Pull every line with "rest" from the data below and copy it.

Collected data:
- Opening Delimiter -

Lemma oath_listing_shown_witness :
  let cs := [(mkCred (s2b "a") Totp Sha256, 1)] in
  let rs := [(s2b "a", CCode 6 [0; 0; 0; 7])] in
  parse_list (tlvs_bytes ((fun c => mkTlv (tag_code TNameList) (list_value c.1)) <$> cs)) = Ok (mkListing (fst <$> cs) 0 []) /\
  parse_list_with_properties (tlvs_bytes ((fun c => mkTlv (tag_code TNameList) (list_value c.1 ++ [c.2])) <$> cs)) =
    Ok (mkListing (fst <$> cs) 0
          (c_name ∘ fst <$> List.filter (fun c => negb (Z.land c.2 LIST_PROPERTY_TOUCH =? 0)) cs)) /\
  (exists l1 l2, parse_name_list (tlvs_bytes ([] ++ mkTlv (tag_code TNameList) [0x55] :: [])) false = Ok l1 /\
    parse_name_list (tlvs_bytes ([] ++ [])) false = Ok l2 /\ credentials l1 = credentials l2 /\
    touch_required l1 = touch_required l2 /\ skipped l1 = skipped l2 + 1) /\
  (lacks (mkListing [] 0 []) (s2b "b") = true <->
    skipped (mkListing [] 0 []) = 0 /\ s2b "b" ∉ (c_name <$> credentials (mkListing [] 0 []))) /\
  parse_calculate_all (tlvs_bytes (calc_all_tlvs rs)) =
    Ok (mkCalcAll ((fun nr => mkCalc nr.1 (read_result nr.2)) <$> rs) 0).
Proof.
  apply (oath_listing_shown [(mkCred (s2b "a") Totp Sha256, 1)] false [] [] [0x55] (mkListing [] 0 []) (s2b "b")
    [(s2b "a", CCode 6 [0; 0; 0; 7])]).
  - constructor; [by eexists|constructor].
  - reflexivity.
  - constructor; [|constructor]. split; [by eexists|]. simpl. split_and!; [by repeat constructor|done|lia|lia].
Defined.

(** The access password works and nothing else does. The applet accepts the
    SET CODE command and stores exactly the key, and the clearing command drops
    it; the applet that has this key accepts VALIDATE and its answer convinces
    the host, while an applet with a key giving another HMAC refuses the command;
    and, for any reply whatsoever, the host is convinced exactly when the reply
    parses and its first RESPONSE value is the HMAC of the host's challenge. *)
Theorem oath_password_handshake (key cc hc k reply : list Z) :
  zlen key <= 64 -> zlen cc <= 64 -> zlen hc <= 64 -> Bytes reply ->
  (apdu ← set_code key cc; card_set_code apdu) = Some key /\
  (apdu ← clear_code; card_set_code apdu) = Some [] /\
  (apdu ← validate key cc hc; card_validate k cc apdu) =
    (if bool_decide (hmac_sha1 key cc = hmac_sha1 k cc) then Some (tlv_bytes TResponse (hmac_sha1 k hc)) else None) /\
  verify_validate key hc (tlv_bytes TResponse (hmac_sha1 key hc)) = Ok true /\
  (verify_validate key hc reply = Ok true <->
    exists ts, parse_tlvs reply = Ok ts /\ find_tag ts TResponse = Some (hmac_sha1 key hc)).
Proof.
  intros Hk Hc Hh HB. split_and!.
  - rewrite set_code_ok by done. cbn [mbind option_bind]. by apply card_set_code_ok.
  - reflexivity.
  - rewrite validate_ok by done. cbn [mbind option_bind]. by apply card_validate_eq.
  - assert (zlen (hmac_sha1 key hc) <= 255) as Hz by (rewrite hmac_zlen; lia).
    apply verify_validate_spec.
    + unfold tlv_bytes. constructor; [done|]. constructor; [rewrite hmac_zlen; done|]. apply hmac_out.
    + rewrite tlv_bytes_app by done. rewrite parse_tlvs_bytes. by eexists.
  - by apply verify_validate_spec.
Qed.

Lemma oath_password_handshake_witness :
  let key := replicate 16 0x42 in let cc := replicate 8 0xAA in let hc := replicate 8 0xBB in
  (apdu ← set_code key cc; card_set_code apdu) = Some key /\
  (apdu ← clear_code; card_set_code apdu) = Some [] /\
  (apdu ← validate key cc hc; card_validate key cc apdu) =
    (if bool_decide (hmac_sha1 key cc = hmac_sha1 key cc) then Some (tlv_bytes TResponse (hmac_sha1 key hc)) else None) /\
  verify_validate key hc (tlv_bytes TResponse (hmac_sha1 key hc)) = Ok true /\
  (verify_validate key hc [0x75; 1; 0] = Ok true <->
    exists ts, parse_tlvs [0x75; 1; 0] = Ok ts /\ find_tag ts TResponse = Some (hmac_sha1 key hc)).
Proof.
  intros key cc hc. assert (zlen key <= 64) as Ha by (vm_compute; discriminate).
  assert (zlen cc <= 64) as Hb by (vm_compute; discriminate). assert (zlen hc <= 64) as Hc by (vm_compute; discriminate).
  assert (Bytes [0x75; 1; 0]) as Hd by (by repeat constructor).
  exact (oath_password_handshake key cc hc key [0x75; 1; 0] Ha Hb Hc Hd).
Defined.

(** [pbkdf2_hmac_sha1] is RFC 2898's PBKDF2: the first [dk_len] bytes of
    [T_1 T_2 ...], each [T_i] the xor of its [c] iterated HMACs, for any number
    of blocks that is enough; it returns as many bytes as asked for. *)
Theorem pbkdf2_rfc2898 (password salt : list Z) (c dk_len : Z) (l : nat) :
  1 <= c -> 0 <= dk_len <= 20 * Z.of_nat l ->
  pbkdf2_hmac_sha1 password salt c dk_len = take (Z.to_nat dk_len) (rfc_blocks password salt (Z.to_nat (c - 1)) 1 l) /\
  zlen (pbkdf2_hmac_sha1 password salt c dk_len) = dk_len.
Proof.
  intros Hc Hd. assert (pbkdf2_hmac_sha1 password salt c dk_len =
    take (Z.to_nat dk_len) (rfc_blocks password salt (Z.to_nat (c - 1)) 1 l)) as ->.
  { unfold pbkdf2_hmac_sha1. change (zlen (@nil Z)) with 0. rewrite (pbkdf2_blocks_spec _ l); zlen; try lia.
    cbn [app]. by rewrite Z.sub_0_r. }
  split; [done|]. unfold zlen. rewrite length_take, rfc_blocks_length. lia.
Qed.

Lemma pbkdf2_rfc2898_witness :
  pbkdf2_hmac_sha1 (s2b "password") (s2b "salt") 2 25 =
    take (Z.to_nat 25) (rfc_blocks (s2b "password") (s2b "salt") (Z.to_nat (2 - 1)) 1 2) /\
  zlen (pbkdf2_hmac_sha1 (s2b "password") (s2b "salt") 2 25) = 25.
Proof. apply (pbkdf2_rfc2898 (s2b "password") (s2b "salt") 2 25 2); lia. Defined.

(** The names other tools store are read back. The account, the issuer and,
    for TOTP, the period of a stored name [period/issuer:account] are found
    again, whichever parts are present; a counter account's name is never read as
    having a period; and the period of a TOTP account is the stored one, or
    thirty seconds. *)
Theorem oath_names_read (period : option Z) (issuer : option (list Z)) (account : list Z) (t : OathType) :
  match period with
  | Some p => 1 <= p < 2 ^ 32 /\ t = Totp
  | None => t = Hotp \/ Forall (fun c => c <> 47) (stored_name None issuer account)
  end ->
  match issuer with Some i => i <> [] /\ Forall (fun c => c <> 58) i | None => Forall (fun c => c <> 58) account end ->
  account <> [] ->
  parse_name (stored_name period issuer account) t = mkParts period issuer account /\
  (t = Totp -> totp_period (stored_name period issuer account) = default 30 period).
Proof.
  intros Hp Hi Ha. enough (parse_name (stored_name period issuer account) t = mkParts period issuer account) as Hn.
  { split; [done|]. intros ->. unfold totp_period. by rewrite Hn. }
  unfold parse_name. set (rest := match issuer with Some i => i ++ [58] | None => [] end ++ account).
  assert (split_period (stored_name period issuer account) t = (period, rest)) as ->.
  2:{ by apply split_once_issuer. }
  unfold stored_name. fold rest. destruct period as [p|].
  - destruct Hp as [Hp ->]. rewrite <- app_assoc. apply split_period_stored; [done|]. unfold rest. by destruct issuer as [[|]|], account.
  - destruct Hp as [->|Hf]; [done|]. unfold stored_name in Hf. fold rest in Hf. cbn [app] in Hf |- *. unfold split_period. rewrite split_once_none by done. by destruct t.
Qed.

- Closing Delimiter -

Solution to this exercise:
  unfold parse_name. set (rest := match issuer with Some i => i ++ [58] | None => [] end ++ account).
  assert (split_period (stored_name period issuer account) t = (period, rest)) as ->.
  unfold stored_name. fold rest. destruct period as [p|].
  - destruct Hp as [Hp ->]. rewrite <- app_assoc. apply split_period_stored; [done|]. unfold rest. by destruct issuer as [[|]|], account.
  - destruct Hp as [->|Hf]; [done|]. unfold stored_name in Hf. fold rest in Hf. cbn [app] in Hf |- *. unfold split_period. rewrite split_once_none by done. by destruct t.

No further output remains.